Als Hominiden außerhalb der Tropen wanderten, entwickelten sich unterschiedliche Grade der Depigmentierung, um die UVB-induzierte Synthese von Prävitamin D . zu ermöglichen3. Die hellere Farbe der weiblichen Haut kann erforderlich sein, um die Synthese der relativ höheren Mengen an Vitamin D . zu ermöglichen3während der Schwangerschaft und Stillzeit notwendig.

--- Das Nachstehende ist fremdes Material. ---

Lemma table_mark w i m : table (mark w i m) = alter (touch w) i (table m).
Proof. unfold mark, with_table, table. by destruct (tlb m) eqn:E; simpl; rewrite ?E. Qed.

Lemma tlb_mark w i m : bool_decide (tlb (mark w i m) = None) = bool_decide (tlb m = None).
Proof. unfold mark, with_table. by destruct (tlb m) eqn:E; simpl; rewrite ?E. Qed.

Lemma page_index_mark w i m vpn : page_index (mark w i m) vpn = page_index m vpn.
Proof.
  unfold page_index. rewrite table_mark. unfold mark, with_table, table.
  destruct (tlb m) as [tb|] eqn:E; simpl; rewrite ?E.
  - apply list_find_alter. by intros [].
  - destruct (decide (i = Z.to_nat vpn)) as [->|Hne].
    + rewrite list_lookup_alter_eq. by destruct (default [] (pageTable m) !! Z.to_nat vpn).
    + by rewrite list_lookup_alter_ne.
Qed.

Lemma page_entry_mark w i m vpn :
  page_entry (mark w i m) vpn =
  (if decide (page_index m vpn = Some i) then touch w else id) <$> page_entry m vpn.
Proof.
  unfold page_entry. rewrite page_index_mark, table_mark.
  destruct (page_index m vpn) as [j|]; simpl; [| done].
  case_decide as Hj.
  - injection Hj as ->. apply list_lookup_alter_eq.
  - rewrite list_lookup_alter_ne by congruence. by destruct (table m !! j).
Qed.

Lemma same_view_mark w i m : same_view m (mark w i m).
Proof.
  assert (pageTableSize (mark w i m) = pageTableSize m) as Hs.
  { unfold mark, with_table. by destruct (tlb m). }
  pose proof (tlb_mark w i m) as Ht.
  split; intros; unfold expected_exception, phys_addr; cbv zeta; rewrite page_entry_mark.
  - case_match; [done |]. rewrite Hs. destruct (page_entry m _) as [e|]; simpl.
    + by case_decide.
    + by destruct (tlb m), (tlb (mark w i m)).
  - destruct (page_entry m _) as [e|]; simpl; [| done]. by case_decide.
Qed.

Lemma wf_mark w i m : wf m -> wf (mark w i m).
Proof.
  intros [H1 H2 H3 H4 H5 H6]. unfold mark, with_table, table, table_wf in *.
  split; destruct (tlb m) as [tb|] eqn:E; simpl; try done;
    unfold table_wf; simpl; rewrite ?E; destruct (pageTable m); simpl in *; try done;
    by rewrite length_alter.
Qed.

Lemma mark_mem w i m : mainMemory (mark w i m) = mainMemory m /\ registers (mark w i m) = registers m.
Proof. unfold mark, with_table. by destruct (tlb m). Qed.

Lemma expected_phys m va size w :
  size = 1 \/ size = 2 \/ size = 4 ->
  expected_exception m va size w = NoException ->
  exists pa i, phys_addr m va = Some pa /\ page_index m (u32 va / PageSize) = Some i /\
    0 <= pa /\ pa + size <= MemorySize.
Proof.
  intros Hs He. unfold expected_exception, phys_addr in *. cbv zeta in He.
  destruct (Z.eqb_spec (va mod size) 0) as [Ha|]; [| done]. simpl in He.
  destruct (offset_fits va size Hs Ha) as [Ho1 Ho2].
  destruct (page_entry m _) as [e|] eqn:Hp.
  - destruct (readOnly e && w); [done |]. case_decide as Hf; [| done]. simpl.
    unfold page_entry in Hp. destruct (page_index m _) as [i|]; [| done].
    eexists _, i. split_and!; [done | done | |]; unfold MemorySize, NumPhysPages, PageSize in *; lia.
  - destruct (tlb m); [done |]. by destruct (_ <=? _).
Qed.

(** ** Memory accesses *)

(** What an access of [size] bytes makes of them, and what it keeps of a value. *)
Definition value_of (size : Z) (bs : list Z) : Z :=
  match size with
  | 1 => char_to_int (le_combine bs)
  | 2 => le_combine bs
  | _ => s32 (le_combine bs)
  end.
Definition read_back (size v : Z) : Z :=
  match size with 1 => char_to_int (v mod 2 ^ 8) | 2 => v mod 2 ^ 16 | _ => s32 v end.

Definition bytes_at (m : t) (pa size : Z) : list Z :=
  slice (Z.to_nat pa) (Z.to_nat size) (mainMemory m).
Definition write_bytes (m : t) (pa : Z) (bs : list Z) : t :=
  with_memory m (list_inserts (Z.to_nat pa) bs (mainMemory m)).

Lemma load_eq m pa n :
  wf m -> 0 <= pa -> pa + Z.of_nat n <= MemorySize -> load m pa n = Ok (bytes_at m pa (Z.of_nat n)).
Proof.
  intros Hwf H0 H1. unfold load, bytes_at. rewrite (wf_mem _ Hwf), Nat2Z.id.
  destruct (Z.ltb_spec pa 0), (Z.ltb_spec (Z.of_nat (Z.to_nat MemorySize)) (pa + Z.of_nat n));
    simpl; done || lia.
Qed.

Lemma store_eq m pa bs :
  wf m -> 0 <= pa -> pa + Z.of_nat (length bs) <= MemorySize -> store m pa bs = Ok (write_bytes m pa bs).
Proof.
  intros Hwf H0 H1. unfold store. rewrite (wf_mem _ Hwf).
  destruct (Z.ltb_spec pa 0), (Z.ltb_spec (Z.of_nat (Z.to_nat MemorySize)) (pa + Z.of_nat (length bs)));
    simpl; done || lia.
Qed.

Lemma ReadMem_ok m va size :
  wf m -> size = 1 \/ size = 2 \/ size = 4 -> expected_exception m va size false = NoException ->
  exists pa i, phys_addr m va = Some pa /\ 0 <= pa /\ pa + size <= MemorySize /\
    page_index m (u32 va / PageSize) = Some i /\
    ReadMem m va size = Ok (Done (value_of size (bytes_at m pa size)) (mark false i m)).
Proof.
  intros Hwf Hs He. destruct (expected_phys m va size false Hs He) as (pa & i & Hp & Hi & H0 & H1).
  exists pa, i. split_and!; [done.. |]. unfold ReadMem.
  rewrite (Translate_spec m va size false Hwf Hs), He, Hp, Hi. cbn [mbind res_bind].
  rewrite !decide_True by done. rewrite bool_decide_true by done. simpl.
  fold (mark false i m). pose proof (wf_mark false i m Hwf) as Hw.
  assert (forall n, bytes_at (mark false i m) pa n = bytes_at m pa n) as Hb.
  { intros n. unfold bytes_at. by rewrite (proj1 (mark_mem false i m)). }
  destruct Hs as [-> | [-> | ->]]; rewrite load_eq by (done || lia); simpl; by rewrite Hb.
Qed.
(** The register-to-register cases from [OP_MFHI] to [OP_SUBU], and the last
    part of the switch. *)
Definition Execute_late (m : t) (i : Instruction) (pcAfter : Z) : exec :=
  match opCode i with
  | OP_MFHI => move HiReg (rd i) m pcAfter
  | OP_MFLO => move LoReg (rd i) m pcAfter
  | OP_MTHI => move (rs i) HiReg m pcAfter
  | OP_MTLO => move (rs i) LoReg m pcAfter
  | OP_MULT => exec_MULT true m i pcAfter
  | OP_MULTU => exec_MULT false m i pcAfter
  | OP_NOR => op_rd (fun a b => Z.lnot (Z.lor a b)) m i pcAfter
  | OP_OR => op_rd Z.lor m i pcAfter
  | OP_ORI => op_rt (fun a => Z.lor a (Z.land (extra i) 0xffff)) m i pcAfter
  | OP_SB => exec_store 1 m i pcAfter
  | OP_SH => exec_store 2 m i pcAfter
  | OP_SLL => v ← reg m (rt i); assign m (rd i) (s32 (Z.shiftl v (extra i))) pcAfter
  | OP_SLLV => op_rd (fun a b => s32 (Z.shiftl b (Z.land a 0x1f))) m i pcAfter
  | OP_SLT => op_rd (fun a b => c_bool (a <? b)) m i pcAfter
  | OP_SLTI => op_rt (fun a => c_bool (a <? extra i)) m i pcAfter
  | OP_SLTIU => op_rt (fun a => c_bool (u32 a <? u32 (extra i))) m i pcAfter
  | OP_SLTU => op_rd (fun a b => c_bool (u32 a <? u32 b)) m i pcAfter
  | OP_SRA => v ← reg m (rt i); assign m (rd i) (Z.shiftr v (extra i)) pcAfter
  | OP_SRAV => op_rd (fun a b => Z.shiftr b (Z.land a 0x1f)) m i pcAfter
  | OP_SRL =>
      tmp ← reg m (rt i);
      let tmp := Z.shiftr tmp (extra i) in
      assign m (rd i) tmp pcAfter
  | OP_SRLV =>
      tmp ← reg m (rt i);
      a ← reg m (rs i);
      let tmp := Z.shiftr tmp (Z.land a 0x1f) in
      assign m (rd i) tmp pcAfter
  | OP_SUB => exec_SUB m i pcAfter
  | OP_SUBU => op_rd (fun a b => s32 (a - b)) m i pcAfter
  | OP_SW => exec_store 4 m i pcAfter
  | OP_SWL => exec_SWL m i pcAfter
  | OP_SWR => exec_SWR m i pcAfter
  | OP_SYSCALL => raise m SyscallException 0
  | OP_XOR => op_rd Z.lxor m i pcAfter
  | OP_XORI => op_rt (fun a => Z.lxor a (Z.land (extra i) 0xffff)) m i pcAfter
  | OP_RES | OP_UNIMP => raise m IllegalInstrException 0
  | _ => Fault AssertFailure
  end.

(** The switch of [OneInstruction]. *)
Definition Execute (m : t) (i : Instruction) (pcAfter : Z) : exec :=
  match opCode i with
  | OP_ADD => exec_ADD m i pcAfter
  | OP_ADDI => exec_ADDI m i pcAfter
  | OP_ADDIU => op_rt (fun a => s32 (a + extra i)) m i pcAfter
  | OP_ADDU => op_rd (fun a b => s32 (a + b)) m i pcAfter
  | OP_AND => op_rd Z.land m i pcAfter
  | OP_ANDI => op_rt (fun a => Z.land a (Z.land (extra i) 0xffff)) m i pcAfter
  | OP_BEQ => exec_BEQ m i pcAfter
  | OP_BGEZAL => m ← link m R31; exec_BGEZ m i pcAfter
  | OP_BGEZ => exec_BGEZ m i pcAfter
  | OP_BGTZ => exec_BGTZ m i pcAfter
  | OP_BLEZ => exec_BLEZ m i pcAfter
  | OP_BLTZAL => m ← link m R31; exec_BLTZ m i pcAfter
  | OP_BLTZ => exec_BLTZ m i pcAfter
  | OP_BNE => exec_BNE m i pcAfter
  | OP_DIV => exec_DIV m i pcAfter
  | OP_DIVU => exec_DIVU m i pcAfter
  | OP_JAL => m ← link m R31; exec_J m i pcAfter
  | OP_J => exec_J m i pcAfter
  | OP_JALR => m ← link m (rd i); exec_JR m i pcAfter
  | OP_JR => exec_JR m i pcAfter
  | OP_LB => exec_LB true m i pcAfter
  | OP_LBU => exec_LB false m i pcAfter
  | OP_LH => exec_LH true m i pcAfter
  | OP_LHU => exec_LH false m i pcAfter
  | OP_LUI => assign m (rt i) (s32 (Z.shiftl (extra i) 16)) pcAfter
  | OP_LW => exec_LW m i pcAfter
  | OP_LWL => exec_LWL m i pcAfter
  | OP_LWR => exec_LWR m i pcAfter
  | _ => Execute_late m i pcAfter
  end.

(** The end of [OneInstruction]: the pending load, then the counters. *)
Definition advance (m : t) (pcAfter nextLoadReg nextLoadValue : Z) : res t :=
  m ← DelayedLoad m nextLoadReg nextLoadValue;
  pc ← reg m PCReg;
  m ← set_reg m PrevPCReg pc;
  npc ← reg m NextPCReg;
  m ← set_reg m PCReg npc;
  set_reg m NextPCReg pcAfter.

(** [Machine::OneInstruction] *)
Definition OneInstruction (m : t) : res (outcome unit) :=
  pc ← reg m PCReg;
  on_done (ReadMem m pc 4) (fun raw m =>
    i ← Decode (u32 raw);
    npc ← reg m NextPCReg;
    on_done (Execute m i (s32 (npc + 4))) (fun '(pcAfter, nextLoadReg, nextLoadValue) m =>
      m ← advance m pcAfter nextLoadReg nextLoadValue;
      Ok (Done tt m))).

(** ** The decoder *)

Definition runnable (op : OpCode) : bool :=
  match op with SPECIAL | BCOND | OP_RFE => false | _ => true end.
Definition shift_by_extra (op : OpCode) : bool :=
  match op with OP_SLL | OP_SRA | OP_SRL => true | _ => false end.

(** What [Execute] relies on. *)
Record instr_wf (i : Instruction) : Prop := {
  iw_rs : 0 <= rs i < NumGPRegs;
  iw_rt : 0 <= rt i < NumGPRegs;
  iw_rd : 0 <= rd i < NumGPRegs;
  iw_extra : is_s32 (extra i);
  iw_shift : shift_by_extra (opCode i) = true -> 0 <= extra i < 32;
  iw_op : runnable (opCode i) = true;
}.

Lemma opTable_wf :
  Forall (fun e => match e with
    | (SPECIAL, f) => f = RFMT
    | (BCOND, _) => True
    | (op, _) => runnable op = true /\ shift_by_extra op = false end) opTable.
Proof. repeat (constructor; [done |]). constructor. Qed.

Lemma specialTable_wf : Forall (fun op => runnable op = true) specialTable.
Proof. repeat (constructor; [done |]). constructor. Qed.

Lemma table_lookup {A} (tbl : list A) z k :
  0 <= k -> length tbl = Z.to_nat (2 ^ k) ->
  exists x, tbl !! Z.to_nat (Z.land z (2 ^ k - 1)) = Some x.
Proof.
  intros Hk Hl. apply lookup_lt_is_Some_2. rewrite Hl.
  pose proof (land_mask_range z k Hk). lia.
Qed.

Lemma decode_extra_wf f v : is_s32 (decode_extra f v) /\ (f = RFMT -> 0 <= decode_extra f v < 32).
Proof.
  destruct f; simpl; split; try done.
  - destruct (negb _); [apply s32_range | apply (is_s32_mask v 16); lia].
  - apply (is_s32_mask v 26). lia.
  - apply (is_s32_mask _ 5). lia.
  - intros _. apply (land_mask_range _ 5). lia.
Qed.

Lemma decode_op_wf op f v :
  (op, f) ∈ opTable ->
  returns (decode_op op v) (fun op' => runnable op' = true /\ (shift_by_extra op' = true -> f = RFMT)).
Proof.
  intros Hin. pose proof (proj1 (Forall_forall _ _) opTable_wf _ Hin) as Ho. clear Hin.
  destruct op; try (destruct Ho as [Ho1 Ho2]; split; [exact Ho1 | intros Hs; simpl in *; congruence]).
  - simpl. destruct (table_lookup specialTable v 6) as [x Hx]; [lia | done |].
    change (2 ^ 6 - 1) with 0x3f in Hx. rewrite Hx.
    split; [exact (Forall_lookup_1 _ _ _ _ specialTable_wf Hx) | done].
  - simpl. set (i := Z.land v 0x1f0000).
    by destruct (i =? 0), (i =? 0x10000), (i =? 0x100000), (i =? 0x110000).
Qed.

(** Every word decodes, to an instruction that [Execute] has a case for. *)
Lemma Decode_wf v : returns (Decode v) (fun i => instr_wf i /\ value i = v).
Proof.
  unfold Decode. destruct (table_lookup opTable (Z.shiftr v 26) 6) as [[op f] Hop]; [lia | done |].
  change (2 ^ 6 - 1) with 0x3f in Hop. rewrite Hop. cbn [mbind res_bind deref].
  apply returns_bind. eapply returns_mono;
    [apply (decode_op_wf op f v); by apply list_elem_of_lookup_2 in Hop |].
  intros op' [Hrun Hsh]. destruct (decode_extra_wf f v) as [He Hr]. simpl. split; [| done].
  split; simpl; auto; apply (land_mask_range _ 5); lia.
Qed.

(** ** Safety of execution *)

Definition exec_post (o : outcome (Z * Z * Z)) : Prop :=
  match o with
  | Done (pcAfter, nextLoadReg, nextLoadValue) m =>
      wf m /\ is_s32 pcAfter /\ 0 <= nextLoadReg < NumGPRegs /\ is_s32 nextLoadValue
  | Trap _ m => wf m /\ RegVal m 0 = 0
  end.

Section rules.
Context {A : Type}.

Lemma returns_reg m n (k : Z -> res A) (Q : A -> Prop) :
  wf m -> 0 <= n < 40 ->
  (forall v, v = RegVal m n -> is_s32 v -> returns (k v) Q) -> returns (reg m n ≫= k) Q.
Proof. intros Hwf Hn Hk. rewrite reg_eq by done. apply Hk; [done | by apply RegVal_s32]. Qed.

Lemma returns_set m n v (k : t -> res A) (Q : A -> Prop) :
  wf m -> fits n v -> (forall m', wf m' -> returns (k m') Q) -> returns (set_reg m n v ≫= k) Q.
Proof.
  intros Hwf Hf Hk. apply returns_bind. eapply returns_mono; [by apply set_reg_returns |].
  intros m' [? _]. by apply Hk.
Qed.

Die Hautfärbung beim Menschen ist anpassungsfähig und labil. Die Pigmentierung der Haut hat sich in der menschlichen Evolution mehr als einmal verändert. Aus diesem Grund hat die Hautfarbe keinen Wert bei der Bestimmung der phylogenetischen Beziehungen zwischen modernen menschlichen Gruppen.


Schlussfolgerungen

Insgesamt ist die menschliche Hautfarbe ein hochvariables und komplexes Merkmal als Folge eines starken Selektionsdrucks und wird durch mehrere genetische Loci kontrolliert (zusammengefasst in Tabelle 1). Die Anpassung der Hautfarbe ist ein komplexer Prozess, da verschiedene Populationen über gemeinsame und unabhängige genetische Mechanismen verfügen, die eine große Anzahl von Genen mit unterschiedlichen Effektvorteilen auf den Phänotyp beinhalten. Die Anpassung der Hautfarbe ist auch ein langer evolutionärer Prozess, der von verschiedenen historischen, sogar prähistorischen Populationsgenetischen Ereignissen beeinflusst wird. Aktuelle Studien liefern umfassende Einblicke in den natürlichen Selektionsprozess und die Mechanismen der Variation der menschlichen Hautfarbe. Eine reichhaltigere Ressource an Sequenzen des gesamten Genoms mit hoher Abdeckung und Phänotypdaten könnte Möglichkeiten bieten, ein genaues Modell der genetischen Architektur und der Auswirkungen auf die Genumgebung zu spekulieren und unser Verständnis der Hautpigmentierung bei bestimmten ethnischen Minderheiten wie Jägern und Sammlern zu verbessern und Hochländer. Wir glauben, dass diese Studien unser Wissen über die menschliche Evolutionsgeschichte erheblich bereichern und die genetischen Grundlagen komplexer Merkmale beim Menschen aufklären können.


Danksagung

Wir danken S. R. Granter, M. E. Bigby, H. A. Haynes, A. B. Kimball, J. Rees, A. J. Sober, R. Stern und H. Tsao für nützliche Kommentare und Diskussionen. Diese Arbeit wurde durch Stipendien des NIH und der Doris Duke Charitable Foundation sowie einem Ruth L. Kirschstein National Research Service Award (J.Y.L.) unterstützt. D.E.F. ist Distinguished Clinical Investigator der Doris Duke Charitable Foundation und Jan und Charles Nirenberg Fellow in Pädiatrische Onkologie am Dana-Farber Cancer Institute.


Schlussfolgerungen

Die hier präsentierten Visualisierungen der UVB- und UVA-Spiegel und -Variationen ermöglichen die Erörterung der Natur der selektiven Mechanismen, die an der Entwicklung der Variation der Hautpigmentierung beteiligt sind, und insbesondere der Entwicklung von Bräunungsphänotypen in Bezug auf saisonal variierende UVR-Spiegel. Die Pigmentierung der Haut ist wahrscheinlich eines der besten Beispiele für die natürliche Selektion, die auf eine menschliche Eigenschaft einwirkt. Es ist das Produkt zweier gegensätzlicher Tendenzen, von denen eine die dunkle konstitutive Pigmentierung und den Lichtschutz gegen hohe UVA- und UVB-Lasten in Äquatornähe betont (Abb. 1 und 2), und die andere die helle konstitutive Pigmentierung begünstigt, um die saisonale, UVB-induzierte Photosynthese von . zu fördern Vitamin-D3 in der Nähe der Pole (7, 49). Mittlere Breiten mit ihrer saisonal hohen UVB-Belastung begünstigten die Entwicklung bräunungsfähiger Menschen mit mäßiger konstitutiver Pigmentierung.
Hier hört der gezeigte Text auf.